Indemnisation de la perte de chance de guérison ou de survie : les données statistiques ne suffisent pas !

A l’occasion d’une décision récente, la première chambre civile de la Cour de cassation a estimé qu’en matière d’accident médical fautif, les seules données statistiques ne suffisaient pas à établir la réalité d’une perte de chance de guérison ou de survie de la victime d’un dommage corporel.

La Haute juridiction a alors rappelé que l’indemnisation d’une perte de chance ne dérogeait pas à l’exigence du caractère direct et certain du préjudice.

En l’espèce, une femme avait donné naissance par césarienne à une petite fille, qui avait présenté une infirmité motrice cérébrale en raison d’un manque d'oxygénation de son cerveau lors de l’accouchement.

La mère avait alors contesté sa prise en charge par le médecin anesthésiste lors de l’accouchement, lui reprochant d’avoir commis une faute de négligence dans la tenue de son dossier médical, sur le fondement de l’article 1147 du Code civil.
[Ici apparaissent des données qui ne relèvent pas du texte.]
(* ===== verification/Elf.v ===== *)
(** * ELF image validation ([kernel/src/process/image.rs])

    The parser over a byte list.  [usize] offsets are [Z]; additions the source
    leaves unchecked stay below the checked table end, hence below the slice
    length. *)

From stdpp Require Import base numbers sets list options.
From S2P Require Import Prelude Memory.

Local Open Scope Z_scope.
Local Open Scope rust_scope.

Definition ELF_MAGIC : list Z := [127; 69; 76; 70].
Definition ELFCLASS64 : Z := 2.
Definition ELFDATA2LSB : Z := 1.
Definition ET_EXEC : Z := 2.
Definition EM_X86_64 : Z := 62.
Definition PT_LOAD : Z := 1.
Definition PF_X : Z := 1.
Definition PF_W : Z := 2.
Definition PF_R : Z := 4.
Definition MAX_SEGMENTS : nat := 8.

Inductive ElfError :=
| TooSmall
| BadMagic
| UnsupportedClass
| UnsupportedEndian
| UnsupportedType
| UnsupportedMachine
| InvalidProgramTable
| InvalidSegmentRange
| InvalidSegmentPermissions
| InvalidEntry.

Record LoadSegment := mkSegment {
  seg_range : VirtRange;
  seg_flags : Z;
  seg_file_offset : Z;
  seg_file_size : Z;
  seg_memory_size : Z;
}.

Definition seg_executable (s : LoadSegment) : bool := negb (Z.land (seg_flags s) PF_X =? 0).
Definition seg_writable (s : LoadSegment) : bool := negb (Z.land (seg_flags s) PF_W =? 0).
Definition seg_readable (s : LoadSegment) : bool := negb (Z.land (seg_flags s) PF_R =? 0).

Record ElfImage := mkImage {
  img_bytes : list Z;
  img_entry : Z;
  img_segments : list (option LoadSegment);
  img_segment_count : nat;
}.

Definition img_segment (i : ElfImage) (index : nat) : option LoadSegment :=
  if bool_decide (img_segment_count i <= index)%nat then None
  else img_segments i !! index ≫= id.

Definition read_u16 (bytes : list Z) (offset : Z) : option Z := read_le 2 bytes offset.
Definition read_u32 (bytes : list Z) (offset : Z) : option Z := read_le 4 bytes offset.
Definition read_u64 (bytes : list Z) (offset : Z) : option Z := read_le 8 bytes offset.

(** The checks on one [PT_LOAD] header at [base]. *)
Definition parse_segment (bytes : list Z) (base : Z) : result ElfError LoadSegment :=
  let? flags := ok_or (read_u32 bytes (base + 4)) InvalidProgramTable in
  let? file_offset := ok_or (read_u64 bytes (base + 8)) InvalidSegmentRange in
  let? virtual_address := ok_or (read_u64 bytes (base + 16)) InvalidSegmentRange in
  let? file_size := ok_or (read_u64 bytes (base + 32)) InvalidSegmentRange in
  let? memory_size := ok_or (read_u64 bytes (base + 40)) InvalidSegmentRange in
  if negb (Z.land flags PF_W =? 0) && negb (Z.land flags PF_X =? 0)
  then Err InvalidSegmentPermissions else
  if memory_size <? file_size then Err InvalidSegmentRange else
  let? file_end := ok_or (checked_add file_offset file_size) InvalidSegmentRange in
  if Z.of_nat (length bytes) <? file_end then Err InvalidSegmentRange else
  let? virtual_end := ok_or (checked_add virtual_address memory_size) InvalidSegmentRange in
  let? range := ok_or (VirtRange_new virtual_address virtual_end) InvalidSegmentRange in
  if (vr_len range =? 0) || negb (vr_is_user range) then Err InvalidSegmentRange
  else Ok (mkSegment range flags file_offset file_size memory_size).

(** The state of the program-header loop. *)
Record ParseState := mkParse {
  ps_segments : list (option LoadSegment);
  ps_count : nat;
  ps_entry_is_loaded : bool;
}.

(** [for index in 0..phnum], with [n] headers left. *)
Fixpoint parse_headers (n : nat) (bytes : list Z) (entry phoff phentsize index : Z) (st : ParseState)
  : result ElfError ParseState :=
  match n with
  | O => Ok st
  | S n =>
      let base := phoff + index * phentsize in
      let? kind := ok_or (read_u32 bytes base) InvalidProgramTable in
      if negb (kind =? PT_LOAD) then parse_headers n bytes entry phoff phentsize (index + 1) st
      else
        let? segment := parse_segment bytes base in
        let? segments := array_set (ps_segments st) (ps_count st) segment in
        parse_headers n bytes entry phoff phentsize (index + 1)
          (mkParse segments (S (ps_count st))
             (vr_contains (seg_range segment) entry || ps_entry_is_loaded st))
  end.

Definition ElfImage_parse (bytes : list Z) : result ElfError ElfImage :=
  let len := Z.of_nat (length bytes) in
  if len <? 64 then Err TooSmall else
  if negb (bool_decide (take 4 bytes = ELF_MAGIC)) then Err BadMagic else
  if negb (bool_decide (bytes !! 4%nat = Some ELFCLASS64)) then Err UnsupportedClass else
  if negb (bool_decide (bytes !! 5%nat = Some ELFDATA2LSB)) then Err UnsupportedEndian else
  let? kind := ok_or (read_u16 bytes 16) TooSmall in
  if negb (kind =? ET_EXEC) then Err UnsupportedType else
  let? machine := ok_or (read_u16 bytes 18) TooSmall in
  if negb (machine =? EM_X86_64) then Err UnsupportedMachine else
  let? entry := ok_or (read_u64 bytes 24) TooSmall in
  let? phoff := ok_or (read_u64 bytes 32) TooSmall in
  let? phentsize := ok_or (read_u16 bytes 54) TooSmall in
  let? phnum := ok_or (read_u16 bytes 56) TooSmall in
  if (phentsize <? 56) || (phnum =? 0) || (8 <? phnum) then Err InvalidProgramTable else
  let? table_size := ok_or (checked_mul phentsize phnum) InvalidProgramTable in
  let? table_end := ok_or (checked_add phoff table_size) InvalidProgramTable in
  if len <? table_end then Err InvalidProgramTable else
  let? st := parse_headers (Z.to_nat phnum) bytes entry phoff phentsize 0
               (mkParse (replicate MAX_SEGMENTS None) 0 false) in
  if bool_decide (ps_count st = 0)%nat || negb (ps_entry_is_loaded st) then Err InvalidEntry
  else Ok (mkImage bytes entry (ps_segments st) (ps_count st)).

(** ** What a parsed image guarantees *)
Record segment_ok (bytes : list Z) (s : LoadSegment) : Prop := mk_segment_ok {
  so_user : USER_SPACE_START <= vr_start (seg_range s) /\ vr_end (seg_range s) <= KERNEL_SPACE_START;
  so_nonempty : vr_start (seg_range s) < vr_end (seg_range s);
  so_memory : vr_len (seg_range s) = seg_memory_size s;
  so_file : seg_file_size s <= seg_memory_size s /\
            seg_file_offset s + seg_file_size s <= Z.of_nat (length bytes);
  so_wx : ~ (seg_writable s = true /\ seg_executable s = true);
  so_nonneg : Forall is_u8 bytes -> 0 <= seg_file_offset s /\ 0 <= seg_file_size s;
}.

Lemma parse_segment_Ok bytes base s : parse_segment bytes base = Ok s -> segment_ok bytes s.
Proof.
  unfold parse_segment. intros Hp.
  repeat match type of Hp with
  | match ok_or ?o _ with _ => _ end = _ => destruct o eqn:?; simpl in Hp; [|discriminate Hp]
  | (if ?b then _ else _) = _ => destruct b eqn:?; [discriminate Hp|]
  end.
  injection Hp as <-. to_prop.
  match goal with H : VirtRange_new _ _ = Some _ |- _ => apply VirtRange_new_Some in H as [-> ?] end.
  repeat match goal with H : checked_add _ _ = Some _ |- _ => apply checked_add_Some in H as [-> ?] end.
  match goal with H : vr_is_user _ = true |- _ => apply vr_is_user_spec in H as [? ?] end.
  unfold vr_len in *. simpl in *. split; unfold vr_len, seg_writable, seg_executable; simpl; [lia..| |].
  - intros [Hw Hx]. by rewrite Hw, Hx in *.
  - intros Hu8. split.
    + eapply (read_le_bound 8 bytes (base + 8)); [done|lia|eassumption].
    + eapply (read_le_bound 8 bytes (base + 32)); [done|lia|eassumption].
Qed.

Lemma parse_segment_no_panic bytes base : parse_segment bytes base <> Panic.
Proof.
  unfold parse_segment.
  repeat match goal with
  | |- match ok_or ?o _ with _ => _ end <> _ => destruct o; simpl; [|discriminate]
  | |- (if ?b then _ else _) <> _ => destruct b; [discriminate|]
  end. done.
Qed.

(** The loop keeps a filled prefix of valid segments. *)
Definition parse_inv (bytes : list Z) (entry : Z) (st : ParseState) (segs : list LoadSegment) : Prop :=
  ps_segments st = filled MAX_SEGMENTS segs /\ ps_count st = length segs /\
  Forall (segment_ok bytes) segs /\
  (ps_entry_is_loaded st = true <-> Exists (fun s => vr_contains (seg_range s) entry = true) segs).

Lemma parse_headers_spec n bytes entry phoff phentsize index st segs :
  parse_inv bytes entry st segs -> (length segs + n <= MAX_SEGMENTS)%nat ->
  match parse_headers n bytes entry phoff phentsize index st with
  | Ok st' => exists segs', parse_inv bytes entry st' segs' /\ (length segs' <= MAX_SEGMENTS)%nat
  | Err _ => True
  | Panic => False
  end.
Proof.
  revert index st segs. induction n as [|n IH]; intros index st segs Hinv Hlen; simpl.
  { exists segs. split; [done|lia]. }
  destruct (read_u32 _ _) as [kind|]; simpl; [|done].
  destruct (negb _); [apply (IH _ _ segs); [done|lia]|].
  pose proof (parse_segment_no_panic bytes (phoff + index * phentsize)) as Hnp.
  destruct (parse_segment _ _) as [s|e|] eqn:Hs; [|done..].
  destruct Hinv as (Harr & Hcnt & Hok & Hent). rewrite Harr, Hcnt, filled_set by lia.
  apply (IH _ _ (segs ++ [s])); [|rewrite length_app; simpl; lia].
  split_and!; simpl; [done|rewrite length_app; simpl; lia| |].
  - apply Forall_app. split; [done|]. apply Forall_singleton. by eapply parse_segment_Ok.
  - rewrite orb_true_iff, Hent, Exists_app, Exists_cons, Exists_nil. tauto.
Qed.

Lemma ElfImage_parse_spec bytes :
  match ElfImage_parse bytes with
  | Ok img => img_bytes img = bytes /\ exists segs,
      img_segments img = filled MAX_SEGMENTS segs /\ img_segment_count img = length segs /\
      (0 < length segs <= MAX_SEGMENTS)%nat /\ Forall (segment_ok bytes) segs /\
      Exists (fun s => vr_contains (seg_range s) (img_entry img) = true) segs
  | Err _ => True
  | Panic => False
  end.
Proof.
  unfold ElfImage_parse.
  repeat match goal with
  | |- match (match ok_or ?o _ with _ => _ end) with _ => _ end => destruct o eqn:?; simpl; [|done]
  | |- match (if ?b then _ else _) with _ => _ end => destruct b eqn:?; [done|]
  end.
  to_prop. match goal with |- context [parse_headers ?n ?b ?e ?o ?s ?i ?st] =>
    unshelve epose proof (parse_headers_spec n b e o s i st [] _ _) as Hs end.
  - split_and!; simpl; [by rewrite filled_nil|done|constructor|]. split; [done|]. by intros ?%Exists_nil.
  - simpl. unfold MAX_SEGMENTS. lia.
  - destruct (parse_headers _ _ _ _ _ _ _) as [st|e|]; [|done..].
    destruct Hs as (segs & (Harr & Hcnt & Hok & Hent) & Hlen).
    destruct (_ || _) eqn:Hb; [done|]. to_prop. split; [done|]. exists segs. simpl.
    split_and!; [done|done|lia|done|done|]. by apply Hent.
Qed.

Lemma img_segment_filled img segs i :
  img_segments img = filled MAX_SEGMENTS segs -> img_segment_count img = length segs ->
  img_segment img i = segs !! i.
Proof.
  intros Ha Hc. unfold img_segment. rewrite Ha, Hc. case_bool_decide as Hi.
  - symmetry. by apply lookup_ge_None.
  - rewrite filled_lookup by lia. by destruct (segs !! i).
Qed.

(** C28: the ELF parser is total and safe on arbitrary bytes: it never panics
    (no out-of-bounds index, no array overflow), and an image it accepts has one
    to eight load segments, each non-empty, wholly in user space, with its file
    data inside the image and no larger than its memory size, never both
    writable and executable, and the entry point inside one of them. *)
Theorem elf_parse_safe bytes :
  ElfImage_parse bytes <> Panic /\
  forall img, ElfImage_parse bytes = Ok img ->
    img_bytes img = bytes /\ (1 <= img_segment_count img <= 8)%nat /\
    (forall i, (i < img_segment_count img)%nat ->
       exists s, img_segment img i = Some s /\ segment_ok bytes s) /\
    (exists i s, img_segment img i = Some s /\ vr_contains (seg_range s) (img_entry img) = true).
Proof.
  pose proof (ElfImage_parse_spec bytes) as Hs.
  destruct (ElfImage_parse bytes) as [img|e|]; [|split; [done|]; intros; done|done].
  split; [done|]. intros img' [= <-].
  destruct Hs as (Hb & segs & Ha & Hc & Hlen & Hok & Hent). unfold MAX_SEGMENTS in Hlen.
  pose proof (fun i => img_segment_filled img segs i Ha Hc) as Hseg.
  split_and!; [done|lia|lia| |].
  - intros i Hi. rewrite Hc in Hi. destruct (lookup_lt_is_Some_2 segs i Hi) as [s Hi'].
    exists s. rewrite Hseg. split; [done|]. by eapply Forall_lookup_1.
  - apply Exists_exists in Hent as (s & Hin & He). apply list_elem_of_lookup in Hin as [i Hi].
    exists i, s. by rewrite Hseg.
Qed.

(** ** A minimal executable, for evaluation *)
Fixpoint to_le_bytes (n : nat) (v : Z) : list Z :=
  match n with O => [] | S n => v mod 256 :: to_le_bytes n (v / 256) end.

Definition demo_phdr (flags offset vaddr filesz memsz : Z) : list Z :=
  to_le_bytes 4 PT_LOAD ++ to_le_bytes 4 flags ++ to_le_bytes 8 offset ++ to_le_bytes 8 vaddr ++
  to_le_bytes 8 vaddr ++ to_le_bytes 8 filesz ++ to_le_bytes 8 memsz ++ to_le_bytes 8 4096.

Definition demo_elf (entry : Z) (phdrs : list (list Z)) (data : list Z) : list Z :=
  ELF_MAGIC ++ [ELFCLASS64; ELFDATA2LSB] ++ replicate 10 0 ++
  to_le_bytes 2 ET_EXEC ++ to_le_bytes 2 EM_X86_64 ++ to_le_bytes 4 1 ++ to_le_bytes 8 entry ++
  to_le_bytes 8 64 ++ to_le_bytes 8 0 ++ to_le_bytes 4 0 ++ to_le_bytes 2 64 ++ to_le_bytes 2 56 ++
  to_le_bytes 2 (Z.of_nat (length phdrs)) ++ replicate 6 0 ++ concat phdrs ++ data.

(** Text at the image base and a data segment with a zero tail. *)
Definition demo_bytes : list Z :=
  demo_elf (USER_IMAGE_BASE + 16)
    [demo_phdr 5 176 USER_IMAGE_BASE 32 32; demo_phdr 6 208 (USER_IMAGE_BASE + 8192) 8 64]
    (replicate 32 144 ++ [1; 2; 3; 4; 5; 6; 7; 8]).

Example demo_elf_accepted :
  match ElfImage_parse demo_bytes with
  | Ok img => img_segment_count img = 2%nat /\ img_entry img = USER_IMAGE_BASE + 16
  | _ => False
  end.
Proof. vm_compute. split; reflexivity. Qed.

Example demo_elf_truncated : ElfImage_parse (take 200 demo_bytes) = Err InvalidSegmentRange.
Proof. vm_compute. reflexivity. Qed.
Elle lui reprochait plus précisément d’avoir omis de relever certains éléments de son dossier médical, qui auraient permis de savoir qu’elle présentait une hypotension artérielle, justifiant la réalisation de l’intervention ayant causé un dommage à son enfant.

Par un arrêt du 7 octobre 2021, la cour d’appel de Versailles a effectivement retenu des manquements imputables au médecin anesthésiste pour prévenir le risque d’hypotension subi par l’enfant. En effet, celui-ci s’était notamment abstenu de consigner des éléments de surveillance hémodynamique.

Les juges du fond ont alors retenu la qualification d’une faute médicale, conformément à la définition de l’article L. 1142-1 du Code de la santé publique.

En revanche, se fondant sur les rapports d’expertises, la cour d’appel de Versailles a estimé qu’il n’existait pas de lien de causalité direct et certain entre les fautes commises par le médecin anesthésiste et le dommage subi par le nourrisson.

En effet, à l’examen des éléments du dossier médical, il n’était pas démontré que l’hypotension artérielle présentée par la mère était à l’origine de la survenance du manque d’oxygénation subi par l’enfant lors de sa naissance et lui ayant causé une infirmité motrice cérébrale.

La cour d’appel a donc refusé de condamner le professionnel de santé au titre de la perte de chance pour le nourrisson d’éviter manque d'oxygénation de son cerveau, considérant que le lien de causalité certain et direct entre les fautes du médecin et cette perte de chance n’était pas établi.

Insatisfaite de cette décision, la requérante a alors formé un pourvoi en cassation, soutenant que la perte de chance ne pouvait être exclue que s’il était établi avec certitude que les manquements de l’anesthésiste n’avaient pas fait perdre à son enfant une chance d’éviter une infirmité, ce qui n’était selon elle pas le cas en l’espèce.

Par un arrêt du 8 février dernier, la Cour de cassation a rejeté son pourvoi, s’alignant sur la position adoptée par la cour d’appel de Versailles.

La Haute juridiction a en effet confirmé que l’hypothèse selon laquelle l’infirmité de l’enfant aurait été causée par une hypotension artérielle sévère de la mère avait été écartée car non étayée par des données cliniques et par les éléments décrits au cours de l’intervention.

Dès lors, cette hypothèse n’ayant pas pu être vérifiée, l’évitement du dommage subi par le nourrisson était purement aléatoire et donc irréparable.

A travers cette décision récente, la Cour de cassation a rappelé le principe selon lequel l’indemnisation de la perte de chance ne permet pas de déroger à l’exigence d’un lien de causalité direct et certain entre le dommage et le préjudice.